Individual differences inherent in human perceptual and behavioral data pose challenges for researchers who aim to develop standardized models of phenomena and procedures for normative assessment. A common approach used when modeling individual variation is to adopt criteria for
identifying and excluding the individual data of outliers. We present investigations that use an alternative approach for analyzing response variation, which makes use of individual differences in data, to define a robust process model of both response variation and the information shared
by individuals in a group.
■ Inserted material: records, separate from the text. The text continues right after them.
(** The loop keeps the total and computes the specification. *)
Lemma move_power_fold l :
  no_chains l →
  let eff := foldl (move_power vp) vp l in
  map_Forall (λ _ x, 0 ≤ x) eff ∧ map_total eff = map_total vp ∧
  ∀ a, default 0 (eff !! a) = effective_spec l a.
Proof.
  induction l as [|x l IH] using rev_ind; intros Hc.
  - cbn. split_and!; [done|done|]. intros a. unfold effective_spec, received, power. cbn.
    change (sum_of _ []) with 0. lia.
  - rewrite foldl_app. cbn [foldl]. apply no_chains_app in Hc as (Hc & Hnew & Hself & Hl).
    destruct (IH Hc) as (Hpos & Htot & Hspec). clear IH.
    set (eff := foldl (move_power vp) vp l) in *. destruct x as [d e]. cbn [fst snd] in *.
    assert (delegates l d = false) as Hdd by (apply not_true_is_false; by rewrite delegates_iff).
    assert (delegates l e = false) as Hde.
    { apply not_true_is_false. rewrite delegates_iff. intros (y & -> & Hy)%list_elem_of_fmap. by destruct (Hl y Hy) as [? _]. }
    assert (default 0 (eff !! d) = power d) as Hd.
    { rewrite Hspec. unfold effective_spec. rewrite Hdd, received_none; [lia|]. intros y Hy. by apply Hl. }
    assert (∀ a, effective_spec (l ++ [(d, e)]) a =
      if (d =? a)%N then 0 else effective_spec l a + (if (e =? a)%N && negb (delegates l a) then power d else 0)) as Hstep.
    { intros a. unfold effective_spec. rewrite received_app. unfold delegates at 1 3. rewrite existsb_app. cbn.
      fold (delegates l a). unfold received at 2. rewrite sum_of_cons. change (sum_of _ []) with 0. cbn.
      destruct (delegates l a), (d =? a)%N, (e =? a)%N; cbn; lia. }
    unfold move_power. fold (power d). destruct (0 <? power d) eqn:Hp; clean_ints.
    + rewrite lookup_insert_ne by done.
      pose proof (map_total_lookup2 eff d e Hpos Hself) as Hle. rewrite Hd in Hle.
      pose proof (map_total_lookup eff e Hpos).
      assert (saturating_add U128_MAX (default 0 (eff !! e)) (power d) = default 0 (eff !! e) + power d) as -> by ulia.
      split_and!.
      * apply map_Forall_insert_2; [lia|]. by apply map_Forall_insert_2.
      * rewrite !map_total_insert, lookup_insert_ne, Hd by done. lia.
      * intros a. rewrite Hstep. destruct (N.eqb_spec d a) as [->|Hda].
        -- rewrite lookup_insert_ne by done. by rewrite lookup_insert_eq.
        -- destruct (N.eqb_spec e a) as [->|Hea]; cbn [andb].
           ++ rewrite lookup_insert_eq, Hde. cbn. by rewrite Hspec.
           ++ rewrite !lookup_insert_ne, Hspec by done. lia.
    + split_and!; [done|done|]. intros a. rewrite Hspec, Hstep. pose proof (power_nonneg d).
      assert (power d = 0) as Hz by lia.
      destruct (N.eqb_spec d a) as [->|Hda]; [|rewrite Hz; case_match; lia].
      rewrite <- Hspec, Hd. lia.
Qed.
End effective.

Lemma delegates_perm l l' a : l ≡ₚ l' → delegates l a = delegates l' a.
Proof. intros Hp. apply eq_true_iff_eq. by rewrite !delegates_iff, Hp. Qed.

Lemma effective_spec_perm vp l l' a : l ≡ₚ l' → effective_spec vp l a = effective_spec vp l' a.
Proof. intros Hp. unfold effective_spec, received. by rewrite (delegates_perm l l' a Hp), Hp. Qed.

Definition chain_free (m : gmap Address Address) : Prop :=
  ∀ d e, m !! d = Some e → m !! e = None.
Definition demo_validators : list ValidatorInfo :=
  [mkValidatorInfo 1 10 0 true; mkValidatorInfo 2 10 0 true; mkValidatorInfo 3 10 0 true].
(** Validator 2 has the second key pair, 1 and 3 the first. *)
Definition demo_kp (a : N) : Bls.BlsKeypair := if (a =? 2)%N then Bls.demo_keys.2 else Bls.demo_keys.1.
Definition demo_start : HybridConsensus := with_vrf demo_validators 8000 100 None None None 0.
Definition demo_vote (a : N) (sl : Z) (h : H256) : Vote :=
  mkVote sl h a (Bls.sign (demo_kp a) (vote_message h sl)) 10.
Definition register (a : N) (s : HybridConsensus) : HybridConsensus :=
  (register_bls_pubkey a (Bls.public_key (demo_kp a)) (Bls.proof_of_possession (demo_kp a)) s).1.
Definition cast (v : Vote) (s : HybridConsensus) : HybridConsensus := (process_vote 0 v s).1.

(** Slot 1, block 2 certified by validators 1 and 2; slot 2, block 3 on top of
    it, with the vote of validator 1. *)
Definition demo_keyed : HybridConsensus := register 3 (register 2 (register 1 demo_start)).
Definition demo_slot1 : HybridConsensus := record_block 2 0 1 (advance_slot demo_keyed).
Definition demo_voted1 : HybridConsensus := cast (demo_vote 1 1 2) demo_slot1.
Definition demo_qc1 : HybridConsensus := cast (demo_vote 2 1 2) demo_voted1.
Definition demo_slot2 : HybridConsensus := record_block 3 2 2 (advance_slot demo_qc1).
Definition demo_voted2 : HybridConsensus := cast (demo_vote 1 2 3) demo_slot2.
Definition demo_final : HybridConsensus := cast (demo_vote 2 2 3) demo_voted2.

Lemma demo_run1 : rtc engine_step demo_start demo_voted1.
Proof.
  apply (rtc_l _ _ (register 1 demo_start)); [left; apply step_register_bls|].
  apply (rtc_l _ _ (register 2 (register 1 demo_start))); [left; apply step_register_bls|].
  apply (rtc_l _ _ demo_keyed); [left; apply step_register_bls|].
  apply (rtc_l _ _ (advance_slot demo_keyed)); [left; apply step_advance_slot; by vm_compute|].
  apply (rtc_l _ _ demo_slot1); [left; apply step_record_block|].
  apply (rtc_l _ _ demo_voted1); [left; apply step_vote|]. apply rtc_refl.
Qed.

Lemma demo_run2 : rtc engine_step demo_voted1 demo_final.
Proof.
  apply (rtc_l _ _ demo_qc1); [left; apply step_vote|].
  apply (rtc_l _ _ (advance_slot demo_qc1)); [left; apply step_advance_slot; by vm_compute|].
  apply (rtc_l _ _ demo_slot2); [left; apply step_record_block|].
  apply (rtc_l _ _ demo_voted2); [left; apply step_vote|].
  apply (rtc_l _ _ demo_final); [left; apply step_vote|]. apply rtc_refl.
Qed.

Lemma one_certified_block_per_slot_witness :
  is_Some (demo_final.(qcs) !! (1, Propose, 2%N)) ∧ is_Some (demo_final.(qcs) !! (2, Propose, 3%N)) ∧
  demo_final.(hs_finalized_slot) = 1 ∧
  (∀ sl p h p' h', is_Some (demo_final.(qcs) !! (sl, p, h)) → is_Some (demo_final.(qcs) !! (sl, p', h')) → h = h').
Proof.
  split_and!; [vm_compute; eauto|vm_compute; eauto|vm_compute; reflexivity|].
  apply (one_certified_block_per_slot demo_validators 8000 100 None None None 0).
  - repeat constructor; by vm_compute.
  - by vm_compute.
  - etrans; [apply demo_run1|apply demo_run2].
Defined.

Lemma equivocation_rejected_witness : ∃ e, process_vote 7 (demo_vote 1 1 5) demo_final = (demo_final, Err e).
Proof.
  apply (equivocation_rejected 0 7 (demo_vote 1 1 2) (demo_vote 1 1 5) demo_slot1 demo_voted1 demo_final None);
    [vm_compute; reflexivity|apply demo_run2|reflexivity..|done].
Defined.

Lemma demo_voted2_inv : hybrid_inv demo_voted2.
Proof.
  unfold demo_voted2, cast. destruct (process_vote 0 (demo_vote 1 2 3) demo_slot2) as [s r] eqn:E.
  apply (process_vote_inv _ _ _ _ _ E). apply (engine_run_inv demo_start); [|apply with_vrf_inv].
  - etrans; [apply demo_run1|]. apply (rtc_l _ _ demo_qc1); [left; apply step_vote|].
    apply (rtc_l _ _ (advance_slot demo_qc1)); [left; apply step_advance_slot; by vm_compute|].
    apply (rtc_l _ _ demo_slot2); [left; apply step_record_block|]. apply rtc_refl.
  - repeat constructor; by vm_compute.
  - by vm_compute.
Qed.

Lemma two_chain_finality_witness : demo_voted2.(hs_finalized_slot) = 0 ∧ demo_final.(hs_finalized_slot) = 1 ∧
  (demo_final.(hs_finalized_slot) = demo_voted2.(hs_finalized_slot) ∨
   demo_voted2.(hs_finalized_slot) < demo_final.(hs_finalized_slot) ∧
   is_Some (demo_final.(qcs) !! (2, Propose, 3%N)) ∧
   (size demo_voted2.(epoch_validators) = 1%nat ∧ demo_final.(hs_finalized_slot) = 2 ∧
      (∀ p' h, is_Some (demo_final.(qcs) !! (demo_final.(hs_finalized_slot), p', h)) → h = 3%N) ∨
    size demo_voted2.(epoch_validators) ≠ 1%nat ∧
    ∃ p parent, demo_voted2.(block_parents) !! 3%N = Some parent ∧
     demo_voted2.(block_slots) !! parent = Some demo_final.(hs_finalized_slot) ∧
     is_Some (demo_final.(qcs) !! (demo_final.(hs_finalized_slot), p, parent)) ∧
     ∀ p' h, is_Some (demo_final.(qcs) !! (demo_final.(hs_finalized_slot), p', h)) → h = parent)).
Proof.
  split_and!; [vm_compute; reflexivity..|].
  apply (two_chain_finality 0 (demo_vote 2 2 3) demo_voted2 demo_final (process_vote 0 (demo_vote 2 2 3) demo_voted2).2).
  - apply demo_voted2_inv.
  - apply surjective_pairing.
Defined.

Definition demo_voter : HybridConsensus :=
  with_vrf demo_validators 8000 100 None (Some (demo_kp 1)) (Some 1%N) 0.

Lemma created_vote_accepted_witness : ∃ v,
  create_vote 9 Propose demo_voter = Ok (Some v) ∧ v.(vote_block_hash) = 9%N ∧ check_vote v demo_keyed = Ok tt.
Proof.
  apply (created_vote_accepted demo_voter demo_keyed (demo_kp 1) 1 (mkValidatorInfo 1 10 0 true));
    vm_compute; reflexivity.
Defined.

(** ** Defects *)

(** A vote does not name its phase: the two votes that certified block 2 for
    the first phase, delivered again, certify it for the next ones. *)
Lemma replayed_votes_certify_every_phase :
  let again s := cast (demo_vote 2 1 2) (cast (demo_vote 1 1 2) s) in
  is_Some ((again demo_qc1).(qcs) !! (1, Prevote, 2%N)) ∧
  is_Some ((again (again demo_qc1)).(qcs) !! (1, Precommit, 2%N)).
Proof. cbv zeta. split; vm_compute; eauto. Qed.

(** Nothing stops two validators from registering one BLS key (the proof of
    possession does not name the validator). Their votes carry the same
    signature, the aggregation refuses duplicates, and a block all validators
    voted for gets no certificate. *)
Lemma copied_key_blocks_certificates :
  let s := cast (demo_vote 2 1 2) (cast (demo_vote 3 1 2) (cast (demo_vote 1 1 2) demo_slot1)) in
  s.(qcs) = ∅ ∧ support 1 2 (core s) = 30 ∧ s.(epoch_total_stake) = 30.
Proof. cbv zeta. split_and!; vm_compute; reflexivity. Qed.

(** One vote with an undecodable signature makes the batch verification an
    error, and the valid votes of the batch are dropped with it. *)
Lemma malformed_signature_drops_batch :
  let bad := mkVote 1 2 3 (replicate 96 7) 10 in
  let vs := [demo_vote 1 1 2; demo_vote 2 1 2] in
  is_Some ((batch_process_votes 0 [1; 3] vs demo_slot1).1.(qcs) !! (1, Propose, 2%N)) ∧
  (batch_process_votes 0 [1; 3; 5] (vs ++ [bad]) demo_slot1).1.(votes) = ∅ ∧
  is_ok (batch_process_votes 0 [1; 3; 5] (vs ++ [bad]) demo_slot1).2 = false.
Proof. cbv zeta. split_and!; [vm_compute; eauto|vm_compute; reflexivity..]. Qed.

End HybridSafety.
(* ===== verification/Transaction.v ===== *)
(** * Transactions, accounts and ed25519

    [crates/types/src/transaction.rs] and [account.rs], and the signature
    wrapper [crates/crypto/primitives/src/ed25519.rs]. The serialization
    ([bincode]) is the class [Codec]; the curve ([ed25519-dalek]) the class
    [Dalek]. *)

From S2P Require Import Prelude.

Record UtxoId := mkUtxoId { utxo_tx_hash : H256; output_index : Z }.

#[global] Instance UtxoId_eq_dec : EqDecision UtxoId.
Proof. solve_decision. Defined.
#[global] Instance UtxoId_countable : Countable UtxoId.
Proof.
  apply (inj_countable' (λ u, (u.(utxo_tx_hash), u.(output_index))) (λ p, mkUtxoId p.1 p.2)). by intros [].
Defined.

(** A [PublicKey] and a [Signature] are byte vectors of any length here. *)
Record UtxoOutput := mkUtxoOutput { out_amount : Z; out_owner : list Z; out_script_hash : option H256 }.

Record TransferPayload := mkTransfer { recipient : Address; transfer_amount : Z; memo : option string }.

(** A [HashSet<Address>] is the list of its elements in iteration order, which
    differs between two sets with the same elements: every set has its own
    random hasher, and [bincode] writes the elements in that order. *)
Record Transaction := mkTx {
  tx_nonce : Z;
  chain_id : Z;
  sender : Address;
  sender_pubkey : list Z;
  inputs : list UtxoId;
  outputs : list UtxoOutput;
  tx_reads : list Address;
  tx_writes : list Address;
  program_id : option H256;
  data : list Z;
  gas_limit : Z;
  fee : Z;
  signature : list Z
}.

Inductive TransactionStatus := Success | Failed (reason : error).

(** [logs] is always empty in the modelled code. *)
Record TransactionReceipt := mkReceipt {
  r_tx_hash : H256;
  r_block_hash : H256;
  r_slot : Z;
  status : TransactionStatus;
  gas_used : Z;
  r_state_root : H256
}.

Record Account := mkAccount {
  address : Address;
  balance : Z;
  nonce : Z;
  code_hash : option H256;
  storage_root : H256
}.

Definition Account_new (a : Address) : Account := mkAccount a 0 0 None 0.
Definition with_balance (a : Address) (b : Z) : Account := mkAccount a b 0 None 0.

Record Utxo := mkUtxo { amount : Z; owner : Address; script_hash : option H256 }.

Record FeeParams := mkFeeParams { fee_a : Z; fee_b : Z; fee_c : Z }.

(** The encodings of [bincode]. Decoding inverts encoding, a key's encoding
    identifies it, and a decoded [Address] has 20 bytes. *)
Class Codec := {
  ser_tx : Transaction → list Z;
  ser_account : Account → list Z;
  de_account : list Z → result error Account;
  ser_utxo_id : UtxoId → list Z;
  ser_utxo : Utxo → list Z;
  de_utxo : list Z → result error Utxo;
  de_transfer : list Z → result error TransferPayload;
  de_ser_account : ∀ a, de_account (ser_account a) = Ok a;
  de_ser_utxo : ∀ u, de_utxo (ser_utxo u) = Ok u;
  ser_utxo_id_inj : ∀ u u', ser_utxo_id u = ser_utxo_id u' → u = u';
  de_transfer_range : ∀ b p, de_transfer b = Ok p → (p.(recipient) < 2 ^ 160)%N ∧ 0 ≤ p.(transfer_amount) ≤ U128_MAX
}.

(** The curve: a verifying key from its 32 bytes, and the check of a signature. *)
Class Dalek := {
  VerifyingKey : Type;
  vk_from_bytes : list Z → option VerifyingKey;
  dalek_verify : VerifyingKey → list Z → list Z → bool
}.

(** Signing with a 32-byte secret: the signature verifies under the public key
    of the secret. *)
Class DalekSigner `{Dalek} := {
  signing_public : H256 → H256;
  dalek_sign : H256 → list Z → list Z;
  public_range : ∀ sk, (signing_public sk < 2 ^ 256)%N;
  sign_length : ∀ sk m, length (dalek_sign sk m) = 64%nat;
  sign_verifies : ∀ sk m, ∃ vk, vk_from_bytes (as_bytes 32 (signing_public sk)) = Some vk ∧
    dalek_verify vk m (dalek_sign sk m) = true
}.

Module Ed25519.
Section ed25519.
Context `{Dalek}.

Inductive Ed25519Error := ErrSignature | ErrPublicKey | ErrSecretKey.

Definition verify (pk message sig : list Z) : result Ed25519Error unit :=
  bail_if (negb (length pk =? 32)%nat) ErrPublicKey;;
  bail_if (negb (length sig =? 64)%nat) ErrSignature;;
  vk ← ok_or (vk_from_bytes pk) ErrPublicKey;
  bail_if (negb (dalek_verify vk message sig)) ErrSignature.

(** The decoding loop of [verify_batch]. *)
Fixpoint decode_all (vs : list (list Z * list Z * list Z)) :
    result Ed25519Error (list (VerifyingKey * list Z * list Z)) :=
  match vs with
  | [] => mret []
  | (pk, msg, sig) :: vs =>
      bail_if (negb (length pk =? 32)%nat) ErrPublicKey;;
      bail_if (negb (length sig =? 64)%nat) ErrSignature;;
      vk ← ok_or (vk_from_bytes pk) ErrPublicKey;
      rest ← decode_all vs;
      mret ((vk, msg, sig) :: rest)
  end.

Definition verify_batch (vs : list (list Z * list Z * list Z)) : result Ed25519Error (list bool) :=
  if bool_decide (vs = []) then Ok [] else
  ds ← (decode_all vs : result Ed25519Error _);
  mret (map (λ d, dalek_verify d.1.1 d.1.2 d.2) ds).

Definition verify_batch_count (vs : list (list Z * list Z * list Z)) : result Ed25519Error Z :=
  results ← verify_batch vs;
  mret (Z.of_nat (length (filter (λ v, v = true) results))).

Definition verify_tuple (v : list Z * list Z * list Z) : bool := is_ok (verify v.1.1 v.1.2 v.2).

(** A batch that decodes gives, for each tuple, the verdict of [verify]. *)
Lemma verify_batch_spec vs bs : verify_batch vs = Ok bs → bs = verify_tuple <$> vs.
Proof.
  unfold verify_batch. case_bool_decide as Hvs; [intros [= <-]; by rewrite Hvs|]. clear Hvs.
  intros Hb. res_inv. rename select (list _) into ds. rename select (decode_all vs = _) into Hd.
  revert ds Hd. induction vs as [|[[pk m] s] vs IH]; intros ds Hd; cbn in Hd.
  - by injection Hd as <-.
  - res_inv. cbn. rewrite <- (IH x2) by done. f_equal. unfold verify_tuple, verify. cbn.
    rename select (_ = Some _) into Hvk.
    rewrite H0, H1. cbn. rewrite Hvk. cbn. by destruct (dalek_verify x1 m s).
Qed.

(** It decodes when every tuple verifies. *)
Lemma verify_batch_complete_ed vs :
  Forall (λ v, verify_tuple v = true) vs → verify_batch vs = Ok (replicate (length vs) true).
Proof.
  intros Hall. assert (∃ ds, decode_all vs = Ok ds) as [ds Hd].
  { induction Hall as [|[[pk m] s] vs Hv Hall [ds IH]]; [by exists []|].
    unfold verify_tuple, verify in Hv. cbn in Hv |- *. rewrite IH. unfold_M.
    repeat (case_match; try done). eauto. }
  assert (Hb : ∃ bs, verify_batch vs = Ok bs).
  { unfold verify_batch. case_bool_decide; [eauto|]. rewrite Hd. cbn. eauto. }
  destruct Hb as [bs Hb]. rewrite Hb. f_equal. rewrite (verify_batch_spec _ _ Hb). clear -Hall.
  induction Hall as [|v vs Hv _ IH]; [done|]. cbn. by rewrite Hv, IH.
Qed.

End ed25519.
End Ed25519.

Section transaction.
Context `{Digest, Codec, Dalek}.

Definition TRANSFER_PROGRAM_ID : H256 :=
  Z.to_N (from_le_bytes (replicate 32 1)).

(** [PublicKey::to_address]: the first 20 bytes of the key's hash. *)
Definition key_address (pk : list Z) : Address := N.shiftr (sha256_digest pk) 96.

(** The hash of the transaction without its signature. *)
Definition unsigned (tx : Transaction) : Transaction :=
  mkTx tx.(tx_nonce) tx.(chain_id) tx.(sender) tx.(sender_pubkey) tx.(inputs) tx.(outputs) tx.(tx_reads)
    tx.(tx_writes) tx.(program_id) tx.(data) tx.(gas_limit) tx.(fee) [].
Definition hash (tx : Transaction) : H256 := sha256_digest (ser_tx (unsigned tx)).

Definition validate_chain_id (expected : Z) (tx : Transaction) : result error unit :=
  bail_if (negb (tx.(chain_id) =? expected)) (Fmt "chain_id mismatch: tx has {}, expected {}" [tx.(chain_id); expected]).

Definition verify_signature (tx : Transaction) : result error unit :=
  bail_if (bool_decide (tx.(signature) = [])) (Msg "signature is empty");;
  bail_if (128 <? Z.of_nat (length tx.(signature)))
    (Fmt "signature too large: {} bytes (max 128)" [Z.of_nat (length tx.(signature))]);;
  bail_if (negb (key_address tx.(sender_pubkey) =? tx.(sender))%N) (Msg "sender address does not match public key");;
  map_err (λ _, Msg "signature verification failed")
    (Ed25519.verify (tx.(sender_pubkey)) (as_bytes 32 (hash tx)) tx.(signature)).

Definition calculate_fee (p : FeeParams) (tx : Transaction) : result error Z :=
  let bytes := Z.of_nat (length (ser_tx tx)) in
  byte_cost ← ok_or (checked_mul U128_MAX p.(fee_b) bytes) (Msg "fee overflow: B*bytes");
  gas_cost ← ok_or (checked_mul U128_MAX p.(fee_c) tx.(gas_limit)) (Msg "fee overflow: C*gas");
  computed_fee ← ok_or (v ← checked_add U128_MAX p.(fee_a) byte_cost; checked_add U128_MAX v gas_cost)
                   (Msg "fee calculation overflow");
  bail_if (tx.(fee) <? computed_fee) (Fmt "fee too low: provided {}, required {}" [tx.(fee); computed_fee]);;
  mret tx.(fee).

Definition ed25519_tuple (tx : Transaction) : list Z * list Z * list Z :=
  (tx.(sender_pubkey), as_bytes 32 (hash tx), tx.(signature)).

(** [!xs.is_disjoint(ys)], and the loop over the inputs. *)
Definition overlap {A} `{EqDecision A} (xs ys : list A) : bool :=
  existsb (λ x, bool_decide (x ∈ ys)) xs.

Definition conflicts_with (t1 t2 : Transaction) : bool :=
  if overlap t1.(tx_writes) t2.(tx_writes) then true else
  if overlap t1.(tx_writes) t2.(tx_reads) then true else
  if overlap t2.(tx_writes) t1.(tx_reads) then true else
  overlap t1.(inputs) t2.(inputs).

Lemma overlap_comm {A} `{EqDecision A} (xs ys : list A) : overlap xs ys = overlap ys xs.
Proof.
  apply eq_iff_eq_true. unfold overlap. rewrite !existsb_exists.
  split; intros (x & Hx & Hb%bool_decide_eq_true); exists x; rewrite bool_decide_eq_true;
    rewrite <- list_elem_of_In in *; done.
Qed.

(** Conflicts are symmetric. *)
Lemma conflicts_with_comm t1 t2 : conflicts_with t1 t2 = conflicts_with t2 t1.
Proof.
  unfold conflicts_with. rewrite (overlap_comm t1.(tx_writes) t2.(tx_writes)), (overlap_comm t1.(inputs)).
  by destruct (overlap t2.(tx_writes) t1.(tx_writes)), (overlap t1.(tx_writes) t2.(tx_reads)),
    (overlap t2.(tx_writes) t1.(tx_reads)).
Qed.

End transaction.
(* ===== verification/LedgerSpec.v ===== *)
(** * The ledger's specification

    The abstract state (two maps), what a transaction does to it ([tx_exec])
    and the refinement: [apply_transaction_validated] on the stored ledger
    implements it. Consequences for the abstract state are the conservation of
    the supply and the exclusion of replays. *)

From S2P Require Import Prelude.
From S2P Require Import Merkle.
From S2P Require Import Transaction.
From S2P Require Import Storage.
From S2P Require Import Ledger.

Record LState := mkLState { accts : gmap Address Account; utxs : gmap UtxoId Utxo }.

Section spec.
Context `{Digest, Codec, Dalek, RocksDb, HashOrder}.
Import Ledger.

(** ** Specification *)

Definition acct (σ : LState) (a : Address) : Account := default (Account_new a) (σ.(accts) !! a).

Definition owned (σ : LState) (a : Address) (i : UtxoId) : bool :=
  match σ.(utxs) !! i with Some u => (u.(owner) =? a)%N | None => false end.

Definition input_total (m : gmap UtxoId Utxo) (ins : list UtxoId) : Z :=
  sum_list ((λ i, from_option amount 0 (m !! i)) <$> ins).
Definition output_total (outs : list UtxoOutput) : Z := sum_list (out_amount <$> outs).
Definition moved (p : option TransferPayload) : Z := from_option transfer_amount 0 p.

(** A transfer moves its amount between accounts and pays its fee from the
    sender's; a UTxO transaction pays the fee from its inputs. *)
Definition accepts (σ : LState) (tx : Transaction) (p : option TransferPayload) : bool :=
  let s := acct σ tx.(sender) in
  bool_decide (NoDup tx.(inputs)) && forallb (owned σ tx.(sender)) tx.(inputs) &&
  (input_total σ.(utxs) tx.(inputs) <=? U128_MAX) &&
  negb (bool_decide (is_Some p) && is_utxo_tx tx) &&
  (s.(nonce) =? tx.(tx_nonce)) && (tx.(tx_nonce) <? U64_MAX) &&
  (if is_utxo_tx tx then output_total tx.(outputs) + tx.(fee) <=? input_total σ.(utxs) tx.(inputs)
   else tx.(fee) + moved p <=? s.(balance)) &&
  match p with
  | Some q => (q.(recipient) =? tx.(sender))%N ||
              ((acct σ q.(recipient)).(balance) + q.(transfer_amount) <=? U128_MAX)
  | None => true
  end.

Definition sender_after (σ : LState) (tx : Transaction) (p : option TransferPayload) : Account :=
  let s := acct σ tx.(sender) in
  let paid := if is_utxo_tx tx then 0 else tx.(fee) + moved p in
  set_nonce (s.(nonce) + 1) (set_balance (s.(balance) - paid) s).

Definition credit (x : Z) (a : Account) : Account := set_balance (a.(balance) + x) a.

(** The accounts the transaction writes: the sender's and, for a transfer to
    another account, the recipient's. *)
Definition accounts_after (σ : LState) (tx : Transaction) (p : option TransferPayload) : Account * option Account :=
  let s := sender_after σ tx p in
  match p with
  | None => (s, None)
  | Some q => if (q.(recipient) =? tx.(sender))%N then (credit q.(transfer_amount) s, None)
              else (s, Some (credit q.(transfer_amount) (acct σ q.(recipient))))
  end.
Crowdsourced perceptual identification tasks and formal analysis methods – Cultural Consensus Theory (CCT) – are employed to evaluate participants’ responses to transcription tasks, towards the aim of digitizing approximately 23,000 handwritten
pages of an irreplaceable cross-cultural color categorization survey by Robert E. MacLaury. Preliminary results show (1) utility of several original crowdsourced tasks for database transcription, (2) the appropriateness of CCT as a formal model for aggregating transcription data, (3) novel
ways of addressing “expertise” using CCT analyses, and (4) the accurate derivation of correct transcription “answer keys”, suggesting the potential for CCT methods to contribute to accurate transcription results even in the presence of large individual differences in
participants responses. Research presented suggests that crowdsourcing in conjunction with CCT considerably reduces, without loss of accuracy, the number of participants needed for expeditious transcription of large, handwritten, corpora.